According to the authors, in the 1980s active surveillance emerged as an attractive alternative to surgical removal of the retroperitoneal lymph nodes or chemotherapy in men with early-stage testicular cancer. Chamie, now a urology fellow at UCLA, said the surveillance choice is particularly popular among younger men, who fear the potential side effects of aggressive surgery or chemotherapy such as ejaculatory dysfunction, bowel adhesions, neuropathy and other problems.
In the 1990s, nearly half of patients diagnosed with early-stage disease were treated with orchiectomy (testicle removal) alone. For those patients, the National Comprehensive Cancer Network Guidelines recommend a total of 15 CT scans in the first five years after surgery (every two to three months for the first year, then tapering off each consecutive year) to check for new signs of disease. After four years, CT scans are recommended just once annually.
Excessive CT scanning has been the subject of intense debate in recent years; as the technology has become better at detecting disease, it has been used with far more frequency, exposing more people to ionizing radiation, which can cause cancer at high doses.
"What has happened is that because CT images are so diagnostically useful, physicians request them for their patients in great numbers, so the concerns are really based upon the fact that 80 million CT scans are performed every year in the U.S.," said Boone. "That is a huge number."
Boone added that active surveillance protocols are one example where a large number of repeat CT scans are performed on a patient.
"It should be emphasized that this study involved patients who had 15 or more CT scans, not one or two," he said.

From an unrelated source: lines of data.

Fixpoint skip_ws (s : pystr) : pystr :=
  match s with
  | c :: s' => if is_json_ws c then skip_ws s' else s
  | [] => []
  end.

(** [s] without the prefix [p], when it starts with [p]. *)
Fixpoint strip_prefix (p s : pystr) : option pystr :=
  match p, s with
  | [], _ => Some s
  | x :: p', y :: s' => if x =? y then strip_prefix p' s' else None
  | _ :: _, [] => None
  end.

Definition hex_value (c : N) : option N :=
  if is_ascii_digit c then Some (c - 48)
  else if (97 <=? c) && (c <=? 102) then Some (c - 87)
  else if (65 <=? c) && (c <=? 70) then Some (c - 55)
  else None.

Definition hex4_value (a b c d : N) : option N :=
  match hex_value a, hex_value b, hex_value c, hex_value d with
  | Some x, Some y, Some z, Some t => Some (((x * 16 + y) * 16 + z) * 16 + t)
  | _, _, _, _ => None
  end.

(** The character a backslash escape other than [\u] stands for. *)
Definition unescape (c : N) : option N :=
  if c =? 34 then Some 34
  else if c =? 92 then Some 92
  else if c =? 47 then Some 47
  else if c =? 98 then Some 8
  else if c =? 102 then Some 12
  else if c =? 110 then Some 10
  else if c =? 114 then Some 13
  else if c =? 116 then Some 9
  else None.

Definition is_high_surrogate (u : N) : bool := (55296 <=? u) && (u <=? 56319).
Definition is_low_surrogate (u : N) : bool := (56320 <=? u) && (u <=? 57343).
Definition join_surrogates (hi lo : N) : N :=
  65536 + ((hi - 55296) * 1024 + (lo - 56320)).

Definition push (c : N) (r : pres pystr) : pres pystr :=
  match r with
  | POk s rest => POk (c :: s) rest
  | other => other
  end.

(** [scanstring], after the opening quote, in strict mode. *)
Fixpoint scanstring (s : pystr) : pres pystr :=
  match s with
  | [] => PErr (py "Unterminated string starting at")
  | c :: s1 =>
      if c =? 34 then POk [] s1
      else if c =? 92 then
        match s1 with
        | [] => PErr (py "Unterminated string starting at")
        | e :: s2 =>
            if e =? 117 then
              match s2 with
              | a :: b :: c' :: d :: s3 =>
                  match hex4_value a b c' d with
                  | None => PErr (py "Invalid \uXXXX escape")
                  | Some u =>
                      match s3 with
                      | bs :: uc :: h1 :: h2 :: h3 :: h4 :: s4 =>
                          if is_high_surrogate u && (bs =? 92) && (uc =? 117) then
                            match hex4_value h1 h2 h3 h4 with
                            | None => PErr (py "Invalid \uXXXX escape")
                            | Some u2 =>
                                if is_low_surrogate u2
                                then push (join_surrogates u u2) (scanstring s4)
                                else push u (scanstring s3)
                            end
                          else push u (scanstring s3)
                      | _ => push u (scanstring s3)
                      end
                  end
              | _ => PErr (py "Invalid \uXXXX escape")
              end
            else match unescape e with
                 | Some ch => push ch (scanstring s2)
                 | None => PErr (py "Invalid \escape")
                 end
        end
      else if c <? 32 then PErr (py "Invalid control character at")
      else push c (scanstring s1)
  end.

(** The longest prefix of ASCII digits, and what follows it. *)
Fixpoint span_digits (s : pystr) : pystr * pystr :=
  match s with
  | c :: s' =>
      if is_ascii_digit c
      then let '(ds, rest) := span_digits s' in (c :: ds, rest)
      else ([], s)
  | [] => ([], [])
  end.

Definition digits_uint (ds : pystr) : uint := fold_right uint_cons Nil ds.

(** [s.startswith('\ufeff')] *)
Definition has_bom (s : pystr) : bool :=
  match s with
  | c :: _ => c =? 65279
  | [] => false
  end.

(** The optional minus sign of a number. *)
Definition scan_sign (s : pystr) : bool * pystr :=
  match s with
  | c :: t => if c =? 45 then (true, t) else (false, s)
  | [] => (false, s)
  end.

(** The integer part of a number: [0], or a digit from 1 to 9 and the
    digits after it. *)
Definition scan_integer (s : pystr) : option (pystr * pystr) :=
  match s with
  | c :: s' =>
      if c =? 48 then Some ([c], s')
      else if is_ascii_digit c
      then let '(ds, rest) := span_digits s' in Some (c :: ds, rest)
      else None
  | [] => None
  end.

(** The fraction: a point and at least one digit, or nothing. *)
Definition scan_fraction (s : pystr) : pystr * pystr :=
  match s with
  | c :: r =>
      if c =? 46 then
        match span_digits r with
        | ([], _) => ([], s)
        | (fd, rest) => (c :: fd, rest)
        end
      else ([], s)
  | [] => ([], s)
  end.

(** The exponent: [e] or [E], an optional sign and at least one digit, or
    nothing. *)
Definition scan_exponent (s : pystr) : pystr * pystr :=
  match s with
  | c :: r =>
      if (c =? 101) || (c =? 69) then
        let '(sg, r') :=
          match r with
          | x :: t => if (x =? 43) || (x =? 45) then ([x], t) else ([], r)
          | [] => ([], r)
          end in
        match span_digits r' with
        | ([], _) => ([], s)
        | (ed, rest) => (c :: sg ++ ed, rest)
        end
      else ([], s)
  | [] => ([], s)
  end.

Section Decoder.
Context {R : PyRuntime}.

(** [_match_number]: an integer part, then an optional fraction and an
    optional exponent, each kept only when it has a digit. [None] is the
    scanner's [StopIteration]. *)
Definition match_number (s : pystr) : option (pyval * pystr) :=
  let '(neg, s1) := scan_sign s in
  match scan_integer s1 with
  | None => None
  | Some (ichars, r1) =>
      let '(frac, r2) := scan_fraction r1 in
      let '(expo, r3) := scan_exponent r2 in
      match frac, expo with
      | [], [] =>
          let n := Z.of_N (N.of_uint (digits_uint ichars)) in
          Some (VInt (if neg then - n else n)%Z, r3)
      | _, _ =>
          let lexeme := (if neg then [45] else []) ++ ichars ++ frac ++ expo in
          Some (VFloat (float_of_literal lexeme), r3)
      end
  end.

(** [JSONObject], at the position of a key. *)
Fixpoint parse_object (scan : pystr -> pres pyval) (n : nat) (acc : dict)
    (s : pystr) : pres pyval :=
  match n with
  | O => PFuel
  | S n' =>
      match s with
      | c :: s1 =>
          if c =? 34 then
            match scanstring s1 with
            | POk key s2 =>
                match skip_ws s2 with
                | c2 :: s3 =>
                    if c2 =? 58 then
                      match scan (skip_ws s3) with
                      | POk v s4 =>
                          let acc' := dict_setitem acc (VStr key) v in
                          match skip_ws s4 with
                          | c3 :: s5 =>
                              if c3 =? 125 then POk (VDict acc') s5
                              else if c3 =? 44
                              then parse_object scan n' acc' (skip_ws s5)
                              else PErr (py "Expecting ',' delimiter")
                          | [] => PErr (py "Expecting ',' delimiter")
                          end
                      | PErr m => PErr m
                      | PFuel => PFuel
                      end
                    else PErr (py "Expecting ':' delimiter")
                | [] => PErr (py "Expecting ':' delimiter")
                end
            | PErr m => PErr m
            | PFuel => PFuel
            end
          else PErr (py "Expecting property name enclosed in double quotes")
      | [] => PErr (py "Expecting property name enclosed in double quotes")
      end
  end.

Chamie's research found that more patients who have been on active surveillance will be diagnosed with secondary malignancies after 15 years than will patients who received aggressive lymph node surgery or chemotherapy. Statistical analysis determined that of 10,000 patients put on active surveillance, 306 would get secondary malignancies, versus 233 if they had the surgery alone. That translates into 73 additional secondary malignancies. And while 73 may not seem like a big number, of the men who underwent surgery, only 50 died of testicular cancer.
"The side effect is worse than the disease," Chamie said. "More men are likely to get secondary malignancies than are liable to die from their active disease."

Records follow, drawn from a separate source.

Lemma loggers_one_per_stream_witness :
  ∃ key lg,
    loggers ∅ !! key = Some lg ∧
    logger_streams lg = ["system-errors"] ∧
    (∀ key' lg', loggers ∅ !! key' = Some lg' →
                 "system-errors" ∈ logger_streams lg' → key' = key).
Proof.
  apply (proj1 (proj2 (proj2 (proj2 (loggers_one_per_stream ∅))))).
  unfold logging_streams. repeat constructor.
Defined.

(** ** [logRequest] *)

Lemma incoming_request_fields req :
  incoming_request req !! "message" = Some (VStr "Incoming request") ∧
  incoming_request req !! "method" = Some (method req) ∧
  incoming_request req !! "url" = Some (originalUrl req) ∧
  incoming_request req !! "headers" = Some (headers req) ∧
  incoming_request req !! "params" = Some (params req) ∧
  incoming_request req !! "body" = Some (body req).
Proof. unfold incoming_request. repeat split; by literal_lookup. Qed.

Lemma calls_to_app stream (s t : list LogCall) :
  calls_to stream (s ++ t) = calls_to stream s ++ calls_to stream t.
Proof. apply filter_app. Qed.

(** C6, as the code has it.  For every request and every continuation,
    [logRequest] logs one entry at level [info] through the logger of the
    [system-errors] stream, holding the request's method, URL, headers,
    params and body, and then runs [next] once, on the trace so extended;
    how [next] completes and what it logs is the outcome of [logRequest],
    unchanged.  The hook logs nothing else: it adds one call to the
    [system-errors] stream and none to [api-performance]. *)
Theorem logRequest_logs_then_next env req res next s :
  logRequest env req res next s
  = next (s ++ [ {| lc_logger := createLoggerForStream env "system-errors";
                    lc_level := LInfo;
                    lc_info := incoming_request req |} ]) ∧
  (incoming_request req !! "message" = Some (VStr "Incoming request") ∧
   incoming_request req !! "method" = Some (method req) ∧
   incoming_request req !! "url" = Some (originalUrl req) ∧
   incoming_request req !! "headers" = Some (headers req) ∧
   incoming_request req !! "params" = Some (params req) ∧
   incoming_request req !! "body" = Some (body req)) ∧
  (∀ stream,
     calls_to stream
       (s ++ [ {| lc_logger := createLoggerForStream env "system-errors";
                  lc_level := LInfo;
                  lc_info := incoming_request req |} ])
     = calls_to stream s ++
       (if decide (stream = "system-errors")
        then [ {| lc_logger := createLoggerForStream env "system-errors";
                  lc_level := LInfo;
                  lc_info := incoming_request req |} ]
        else [])).
Proof.
  split; [| split; [apply incoming_request_fields |]].
  - unfold logRequest.
    rewrite (loggers_lookup env "systemErrors" "system-errors")
      by (unfold logger_table; repeat constructor).
    reflexivity.
  - intros stream. rewrite calls_to_app. f_equal.
    unfold calls_to. rewrite filter_cons, filter_nil. cbn [lc_logger].
    rewrite createLoggerForStream_streams.
    repeat case_decide; try done.
    + exfalso. by rewrite list_elem_of_singleton in *.
    + exfalso. by rewrite list_elem_of_singleton in *.
Qed.

(** C6 as stated fails: for a request whose handler logs nothing, the
    trace [logRequest] leaves holds its one [system-errors] entry and no
    [api-performance] entry. *)
Lemma logRequest_no_performance_entry :
  (logRequest ∅ agent_request {| statusCode := VNum 200 |} (mret tt) []).1
  = Normal tt ∧
  length (calls_to "system-errors"
            (logRequest ∅ agent_request {| statusCode := VNum 200 |} (mret tt) []).2)
  = 1%nat ∧
  calls_to "api-performance"
    (logRequest ∅ agent_request {| statusCode := VNum 200 |} (mret tt) []).2
  = [].
Proof. repeat split. Qed.

(** A handler that throws: the entry has been logged, and the exception
    is the outcome of [logRequest]. *)
Example logRequest_throwing_handler env req res e s :
  logRequest env req res (throw e) s
  = (Throw e,
     s ++ [ {| lc_logger := createLoggerForStream env "system-errors";
               lc_level := LInfo;
               lc_info := incoming_request req |} ]).
Proof.
  unfold logRequest.
  rewrite (loggers_lookup env "systemErrors" "system-errors")
    by (unfold logger_table; repeat constructor).
  reflexivity.
Qed.

(** ** Delivery to the console *)

(** The loggers of the registry let [error], [warn] and [info] through. *)
Lemma createLoggerForStream_enabled env name l :
  level_enabled (createLoggerForStream env name) l = true
  ↔ l = LError ∨ l = LWarn ∨ l = LInfo.
Proof.
  unfold level_enabled. cbn [level createLoggerForStream].
  destruct l; cbn; split; intros H; try done; try tauto;
    destruct H as [H | [H | H]]; discriminate.
Qed.

Lemma registry_call_dispatch env c :
  registry_call env c →
  ∃ opts, dispatch c = [ (Console, stamp c); (CloudWatch opts, stamp c) ].
Proof.
  intros [[key (name & _ & Hlg)%loggers_inv] Hen].
  unfold dispatch. rewrite Hen, Hlg. eexists. reflexivity.
Qed.

Lemma registry_call_deliver env {R : Type} `{!RemoteTransport R} (w : World R) c :
  registry_call env c →
  console_out (deliver w c) = console_out w ++ [stamp c].
Proof.
  intros [opts Hd]%registry_call_dispatch.
  unfold deliver. by rewrite Hd.
Qed.

Lemma deliver_all_snoc {R : Type} `{!RemoteTransport R} (w : World R) trace c :
  deliver_all w (trace ++ [c]) = deliver (deliver_all w trace) c.
Proof. unfold deliver_all. by rewrite fold_left_app. Qed.

(** C4.  For every call made through a logger of the registry at a level
    the logger lets through, winston hands the entry to the console
    transport first and to the CloudWatch transport second.  So whatever the
    remote transport is and does, after any sequence of such calls the
    console has been handed exactly those entries, in the order of the
    calls: as many console writes as calls. *)
Theorem console_receives_every_entry env (R : Type) (T : RemoteTransport R)
    (w : World R) (trace : list LogCall) :
  Forall (registry_call env) trace →
  Forall (λ c, ∃ opts,
            dispatch c = [ (Console, stamp c); (CloudWatch opts, stamp c) ]) trace ∧
  console_out (deliver_all w trace) = console_out w ++ (stamp <$> trace) ∧
  length (console_out (deliver_all w trace))
  = (length (console_out w) + length trace)%nat.
Proof.
  intros Htrace.
  assert (console_out (deliver_all w trace) = console_out w ++ (stamp <$> trace))
    as Hout.
  { revert Htrace. induction trace as [| c trace IH] using rev_ind.
    - intros _. cbn. by rewrite app_nil_r.
    - intros [Htrace Hc]%Forall_app. rewrite Forall_singleton in Hc.
      rewrite deliver_all_snoc, (registry_call_deliver env) by done.
      by rewrite IH, fmap_app, app_assoc. }
  split; [| split; [done |]].
  - eapply Forall_impl; [done |]. intros c. apply registry_call_dispatch.
  - by rewrite Hout, length_app, length_fmap.
Qed.

Lemma console_receives_every_entry_witness :
  console_out (deliver_all {| console_out := []; remote := tt |} (startup_trace ∅))
  = stamp <$> startup_trace ∅ ∧
  length (console_out
            (deliver_all {| console_out := []; remote := tt |} (startup_trace ∅)))
  = 2%nat.
Proof.
  refine (proj2 (console_receives_every_entry ∅ unit remote_disabled
                   {| console_out := []; remote := tt |} (startup_trace ∅) _)).
  unfold startup_trace.
  repeat (apply Forall_cons; split;
          [split; [exists "systemErrors"; reflexivity | reflexivity] |]).
  apply Forall_nil_2.
Defined.

(** An entry logged at [debug] reaches no transport: the loggers are
    created with level [info]. *)
Example debug_entry_discarded env name info :
  dispatch {| lc_logger := createLoggerForStream env name;
              lc_level := LDebug;
              lc_info := info |} = [].
Proof. reflexivity. Qed.

(** * Further properties *)

(** ** The entry as a whole *)

(** The property names of an entry are the eight fixed names and the
    names of [additionalData], and no property of [additionalData] is lost
    or changed. *)
Theorem createLogEntry_keys now o r :
  dom (createLogEntry now o r)
  = list_to_set fixed_keys ∪ dom (default ∅ (additionalData o)) ∧
  default ∅ (additionalData o) ⊆ createLogEntry now o r.
Proof.
  split.
  - apply set_eq. intros k.
    rewrite elem_of_union, !elem_of_dom, elem_of_list_to_set.
    rewrite createLogEntry_lookup.
    destruct (decide (k ∈ fixed_keys)) as [Hk | Hk].
    + pose proof (fixed_fields_present now o r k Hk) as Hf.
      split; [tauto |]. intros _.
      destruct (additionalData o ≫= _); [eauto | done].
    + rewrite (fixed_fields_other now o r k Hk).
      destruct (additionalData o) as [extra |]; cbn.
      * destruct (extra !! k); tauto.
      * rewrite lookup_empty. tauto.
  - unfold createLogEntry, obj_spread.
    destruct (additionalData o); cbn; [apply map_union_subseteq_l | apply map_empty_subseteq].
Qed.

(** ** The registry and the clock in handlers *)

Ltac app_loggers env :=
  rewrite ?(loggers_lookup env "communication" "communication-transactions") by in_table;
  rewrite ?(loggers_lookup env "systemErrors" "system-errors") by in_table;
  rewrite ?(loggers_lookup env "auditLog" "audit-log") by in_table;
  rewrite ?(loggers_lookup env "accountTransactions" "account-transactions") by in_table;
  rewrite ?(loggers_lookup env "clientProfile" "client-profile-management") by in_table;
  rewrite ?(loggers_lookup env "identityVerification" "identity-verification") by in_table;
  rewrite ?(loggers_lookup env "apiPerformance" "api-performance") by in_table.

Ltac app_run env := repeat (progress (app_unfold; app_loggers env)).

(** ** The [/api/clients] routes *)

(** Every [/api/clients] handler, run on a request whose headers are an
    object, completes normally.  It logs its own entries (two for the
    verification route, one for the others) to its own stream, then one
    entry to [audit-log], then one entry to [api-performance], which is its
    last call; all of them at level [info].  It sends one response body and
    reads the clock once at the start, once per entry built by
    [createLogEntry] and once at the end (once more to name a new client). *)
Theorem client_handler_logs env clock route s h :
  headers (st_req s) = VObj h →
  ∃ own audit perf,
    (client_handler env clock route s).1 = Normal tt ∧
    st_trace (client_handler env clock route s).2
    = st_trace s ++ own ++ [audit; perf] ∧
    length own = route_entries route ∧
    Forall (λ c, logger_streams (lc_logger c) = [route_stream route]) own ∧
    logger_streams (lc_logger audit) = ["audit-log"] ∧
    logger_streams (lc_logger perf) = ["api-performance"] ∧
    Forall (λ c, lc_level c = LInfo) (own ++ [audit; perf]) ∧
    length (st_sent (client_handler env clock route s).2)
    = S (length (st_sent s)) ∧
    st_reads (client_handler env clock route s).2
    = (st_reads s + route_reads route)%nat.
Proof.
  destruct s as [tr n req path res sent]. cbn [st_req]. intros H.
  destruct route; app_run env; rewrite H; app_run env.
  2: eexists [_; _], _, _.
  1, 3, 4, 5: eexists [_], _, _.
  all: rewrite <- !app_assoc, length_app;
    cbn [app length route_entries route_stream route_reads].
  all: repeat split; try reflexivity; try lia; repeat constructor.
Qed.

What surprised Chamie and the other researchers is that the risk of secondary cancers after repeated CT scans was more significant in older men than in younger men. Chamie suspects that is because younger bodies can more easily repair DNA damage caused by radiation exposure.
Chamie said that 70 percent of patients with early-stage disease are cured after testicle-removal surgery, so for them, additional surgery to remove lymph nodes or chemotherapy would be unnecessary overtreatment. However, of those who opt only for active surveillance, 30 percent will go on to develop additional cancers that were not detected on CT scans.
"So, do we sacrifice the 70 percent? Or do we put 30 percent at risk of having progression and downstream effects of too many CT scans and chemotherapy?" Chamie said. "We need to do something other than active surveillance."
Chamie said he hopes the findings lead to better ways to stratify patients in terms of who should be eligible for different treatment approaches, limiting active surveillance only to those men whose cancers are least likely to progress. In addition, he suggested use of alternative imaging techniques, including ultrasound and MRI, or less frequent use of CT imaging.